◆ WHAT IS BEING ASKED
Each record is to be copied exactly as written.

(Stored data)

(** C32.  Timeouts: a blocking send or receive that would still block when [ws] has
    happened and that returns -ETIMEDOUT at the next wake [w] has a timeout, and that wake ends
    no earlier than the timeout after the call, however often the call was
    woken before, as long as nobody changes the options during the call; an
    infinite timeout never ends in -ETIMEDOUT. *)
Theorem calls_not_early (self : nn_sock T) (m : nn_msg) (fl now : Z) (ans : loc -> answer unit) (ws : list wake) (w : wake) :
  ireach self -> 0 <= now < 2 ^ 61 -> chrono now (ws ++ [w]) -> Forall (fun w => last_time w < 2 ^ 62) (ws ++ [w]) ->
  Forall (fun w => Forall no_setopt (others w)) ws ->
  (sb_nosend (T := T) = false -> (sb_plain (T := T) = true -> sphdr m = []) -> (forall p, plain_answer (ans p)) ->
   wakes_ok Out (send_now m) fl ans (ws ++ [w]) self -> int_range (sndtimeo (opts self)) ->
   (exists self' t a, nn_sock_send self m fl now ans ws = Ret (self', Blocked t, a)) ->
   (exists self' a, nn_sock_send self m fl now ans (ws ++ [w]) = Ret (self', Returned (- ETIMEDOUT), a)) ->
   0 <= sndtimeo (opts self) /\ now + sndtimeo (opts self) <= last_time w) /\
  (sb_norecv (T := T) = false ->
   wakes_ok In (fun _ => recv_now) fl (fun _ => Answer 0 true tt) (ws ++ [w]) self -> int_range (rcvtimeo (opts self)) ->
   (exists self' t a, nn_sock_recv self fl now ws = Ret (self', Blocked t, a)) ->
   (exists self' a, nn_sock_recv self fl now (ws ++ [w]) = Ret (self', Returned (- ETIMEDOUT), a)) ->
   0 <= rcvtimeo (opts self) /\ now + rcvtimeo (opts self) <= last_time w).
Proof.
  intros Hr Hn Hch Hlt Hno. unfold nn_sock_send, nn_sock_recv. split.
  - intros En Hp Ha Hw Ht (s1 & t & a1 & E1) (s2 & a2 & E2). rewrite En in E1, E2.
    destruct (deadline_ok _ _ Ht Hn) as [Hto Hd].
    assert (Hx : 0 <= timeo_of Out self /\ deadline_of (sndtimeo (opts self)) now <= last_time w).
    { eapply (loop_late Out (send_now m) (fun _ => True) (fun sent => sent = []) fl (send_steps m fl)
        ltac:(by intros; apply send_attempts) ltac:(done) ltac:(done) ws w false _ _ ans self self now); done. }
    destruct Hx as [H3 H4]. by rewrite Hd in H4.
  - intros En Hw Ht (s1 & t & a1 & E1) (s2 & a2 & E2). rewrite En in E1, E2.
    destruct (deadline_ok _ _ Ht Hn) as [Hto Hd].
    assert (Hx : 0 <= timeo_of In self /\ deadline_of (rcvtimeo (opts self)) now <= last_time w).
    { eapply (loop_late In (fun _ => recv_now (T := T)) (fun got => exists m, got = Received m) (fun got => forall m, got <> Received m)
        fl (recv_steps fl) ltac:(intros; exact (recv_attempts En)) ltac:(intros; exact En) ltac:(intros; reflexivity) ws w false _ _ (fun _ => Answer 0 true tt) self self now); done. }
    destruct Hx as [H3 H4]. by rewrite Hd in H4.
Qed.
End api.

◆ COMPLETED TASK
(** C32.  Timeouts: a blocking send or receive that would still block when [ws] has
    happened and that returns -ETIMEDOUT at the next wake [w] has a timeout, and that wake ends
    no earlier than the timeout after the call, however often the call was
    woken before, as long as nobody changes the options during the call; an
    infinite timeout never ends in -ETIMEDOUT. *)
Theorem calls_not_early (self : nn_sock T) (m : nn_msg) (fl now : Z) (ans : loc -> answer unit) (ws : list wake) (w : wake) :
  ireach self -> 0 <= now < 2 ^ 61 -> chrono now (ws ++ [w]) -> Forall (fun w => last_time w < 2 ^ 62) (ws ++ [w]) ->
  Forall (fun w => Forall no_setopt (others w)) ws ->
  (sb_nosend (T := T) = false -> (sb_plain (T := T) = true -> sphdr m = []) -> (forall p, plain_answer (ans p)) ->
   wakes_ok Out (send_now m) fl ans (ws ++ [w]) self -> int_range (sndtimeo (opts self)) ->
   (exists self' t a, nn_sock_send self m fl now ans ws = Ret (self', Blocked t, a)) ->
   (exists self' a, nn_sock_send self m fl now ans (ws ++ [w]) = Ret (self', Returned (- ETIMEDOUT), a)) ->
   0 <= sndtimeo (opts self) /\ now + sndtimeo (opts self) <= last_time w) /\
  (sb_norecv (T := T) = false ->
   wakes_ok In (fun _ => recv_now) fl (fun _ => Answer 0 true tt) (ws ++ [w]) self -> int_range (rcvtimeo (opts self)) ->
   (exists self' t a, nn_sock_recv self fl now ws = Ret (self', Blocked t, a)) ->
   (exists self' a, nn_sock_recv self fl now (ws ++ [w]) = Ret (self', Returned (- ETIMEDOUT), a)) ->
   0 <= rcvtimeo (opts self) /\ now + rcvtimeo (opts self) <= last_time w).
Proof.
  intros Hr Hn Hch Hlt Hno. unfold nn_sock_send, nn_sock_recv. split.
  - intros En Hp Ha Hw Ht (s1 & t & a1 & E1) (s2 & a2 & E2). rewrite En in E1, E2.
    destruct (deadline_ok _ _ Ht Hn) as [Hto Hd].
    assert (Hx : 0 <= timeo_of Out self /\ deadline_of (sndtimeo (opts self)) now <= last_time w).
    { eapply (loop_late Out (send_now m) (fun _ => True) (fun sent => sent = []) fl (send_steps m fl)
        ltac:(by intros; apply send_attempts) ltac:(done) ltac:(done) ws w false _ _ ans self self now); done. }
    destruct Hx as [H3 H4]. by rewrite Hd in H4.
  - intros En Hw Ht (s1 & t & a1 & E1) (s2 & a2 & E2). rewrite En in E1, E2.
    destruct (deadline_ok _ _ Ht Hn) as [Hto Hd].
    assert (Hx : 0 <= timeo_of In self /\ deadline_of (rcvtimeo (opts self)) now <= last_time w).
    { eapply (loop_late In (fun _ => recv_now (T := T)) (fun got => exists m, got = Received m) (fun got => forall m, got <> Received m)
        fl (recv_steps fl) ltac:(intros; exact (recv_attempts En)) ltac:(intros; exact En) ltac:(intros; reflexivity) ws w false _ _ (fun _ => Answer 0 true tt) self self now); done. }
    destruct Hx as [H3 H4]. by rewrite Hd in H4.
Qed.
End api.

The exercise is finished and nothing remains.